Ecco perché in questi anni l’energia di LHC è stata gradualmente innalzata fino quasi al massimo, 13 TeV (più di 49miliardi di kcal). In questo modo è stato possibile vedere particelle molto sfuggenti e “crearne” altre molto pesanti, come ad esempio il Bosone di Higgs – qualsiasi cosa sia, come al solito.

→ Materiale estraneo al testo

(* ===== verification/WorkQueue.v ===== *)
(** * The work queue

    Models [internal/workqueue/workqueue.go].  [executeWithRetry] is a function
    over the outcomes of the attempts.  The concurrent part is a step relation:
    any number of callers of [Add] and [Shutdown], the loop of [Run] and the
    goroutines that execute jobs interleave at the granularity of their reads
    and writes of the shared fields, the mutex and the channel. *)
From S2P Require Import Prelude.

Section job.
Context {Job : Type}.

(** ** Retrying *)
Definition Second : Z := 1000000000.
Definition maxBackoff : Z := 5 * 60 * Second.
Definition maxRetries : Z := 20.
Definition initialDelay : Z := 1 * Second.

(** The update of [backoff] after a failed attempt; a Duration has 64 bits. *)
Definition next_backoff (delay0 backoff : Z) : Z :=
  if bool_decide (backoff = 0) then delay0
  else if bool_decide (backoff < maxBackoff) then wrap64 (backoff * 2)
  else backoff.

Inductive exit := Succeeded | Cancelled.

(** What the loop logs for an attempt. *)
Record attempt := mkAttempt {
  waited : Z;
  retryCount : Z;
  max_retries_logged : bool;
}.

(** The loop of [executeWithRetry]: [done i] tells whether the select of
    iteration [i] takes the branch of [ctx.Done()], [outcome i] whether attempt
    [i] returns nil.  [None]: more than [fuel] iterations. *)
Fixpoint retry_loop (fuel : nat) (delay0 : Z) (done outcome : nat → bool) (i : nat)
    (backoff retries : Z) : option (list attempt * exit) :=
  match fuel with
  | O => None
  | S fuel' =>
      if done i then Some ([], Cancelled)
      else
        let a := mkAttempt backoff retries (bool_decide (maxRetries < retries)) in
        if outcome i then Some ([a], Succeeded)
        else p ← retry_loop fuel' delay0 done outcome (S i) (next_backoff delay0 backoff) (wrap64 (retries + 1));
             Some (a :: p.1, p.2)
  end.

Definition executeWithRetry (fuel : nat) (delay0 : Z) (done outcome : nat → bool) :
    option (list attempt * exit) := retry_loop fuel delay0 done outcome 0 0 0.

(** ** Jobs and options *)

(** [item]; the identifiers are those of [uuid.New]. *)
Record item := mkItem {
  item_id : string;
  item_name : string;
  item_job : Job;
}.

Definition JobOption : Type := item → item.

Definition WithJobName (name : string) : JobOption := λ i, mkItem (item_id i) name (item_job i).

Definition newItem (uuid : string) (job : Job) (opts : list JobOption) : item :=
  foldl (λ i opt, opt i) (mkItem uuid "" job) opts.

(** ** The shared state *)

(** Where the goroutine of [Run] is: before its start, at the select, between
    the receive and [pop], in the branch of [ctx.Done()], in [Shutdown] after
    the test of [started], or returned. *)
Inductive run_phase :=
| NotRunning
| Selecting
| Popping
| Stopping
| ShuttingDown
| Returned.

#[export] Instance run_phase_eq_dec : EqDecision run_phase.
Proof. solve_decision. Defined.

Cosa c’entra con l’universo
Come abbiamo detto, al CERN è possibile studiare particelle molto piccole o molto sfuggenti creando artificialmente le condizioni per renderle visibili. Sono condizioni così estreme che erano presenti in natura all’origine dell’universo, pochissimo tempo dopo il Big Bang (cos’è?). Studiare i fenomeni fisici in queste condizioni, quindi, ci permette di comprendere i processi che hanno dato origine all’universo come lo conosciamo oggi.
Inoltre alcuni rilevatori sono stati creati proprio per rispondere a certe domande che riguardano la natura dell’universo. LHCb, ad esempio, si occupa di capire – studiando delle reazioni molto particolari – perché nell’universo c’è molta più materia che antimateria (tranquilli, ne parleremo).

Pillole
Alcune notizie di questi giorni, brevi.

A proposito di Big Bang
È stata proposta da alcuni fisici una nuova teoria sull’evoluzione dell’universo. L’ipotesi è che l’inflazione, il rapido processo di espansione dell’universo che seguì il Big Bang, sia avvenuto in due fasi, anziché in una sola. Un approfondimento alla portata di tutti si trova qui.

Che si dice di Hawking
Trovate questi giorni un po’ ovunque la notizia che il fisico Stephen Hawking avrebbe risolto un problema riguardante i buchi neri chiamato paradosso dell’informazione. È una questione piuttosto tecnica, difficile da spiegare in parole povere a meno di banalizzarla. Magari un giorno ci proviamo (per ora rimando alle note). Hawking è indubbiamente un genio, ma faccio notare che è la quarta volta che propone una soluzione a questo paradosso.
Non ho una particolare opinione a proposito di quest’ultimo articolo di Hawking – anche perché devo ancora leggerlo – ma il processo di santificazione a cui vanno incontro gli scienziati quando diventano famosi è un problema di non poco conto per l’intera comunità scientifica: capita spesso che le opinioni di alcune menti geniali vengano ritenute vere a prescindere. Ma anche i grandi sbagliano. Einstein, per dire, non credeva alla meccanica quantistica. Eppure oggi tutti i fisici la ritengono una teoria scientifica piuttosto solida. Quando si leggono notizie come queste bisogna sempre ricordare che una proposta non diventa automaticamente una verità, indipendentemente da chi la formula.

SpaceX, kaboom
Domenica scorsa il lanciatore Falcon 9 di SpaceX, già usato nella missione Orbcomm-2, ha mandato in orbita con successo il satellite Jason 3. È la prima volta che un lanciatore viene usato con successo in due missioni spaziali. Questa volta il rientro verticale del Falcon 9 non era previsto sulla terraferma, ma su una chiatta in mezzo all’oceano. Il razzo ha centrato la chiatta, atterrando verticalmente. Poi però una gamba si è rotta ed è esploso (qui il video con audio).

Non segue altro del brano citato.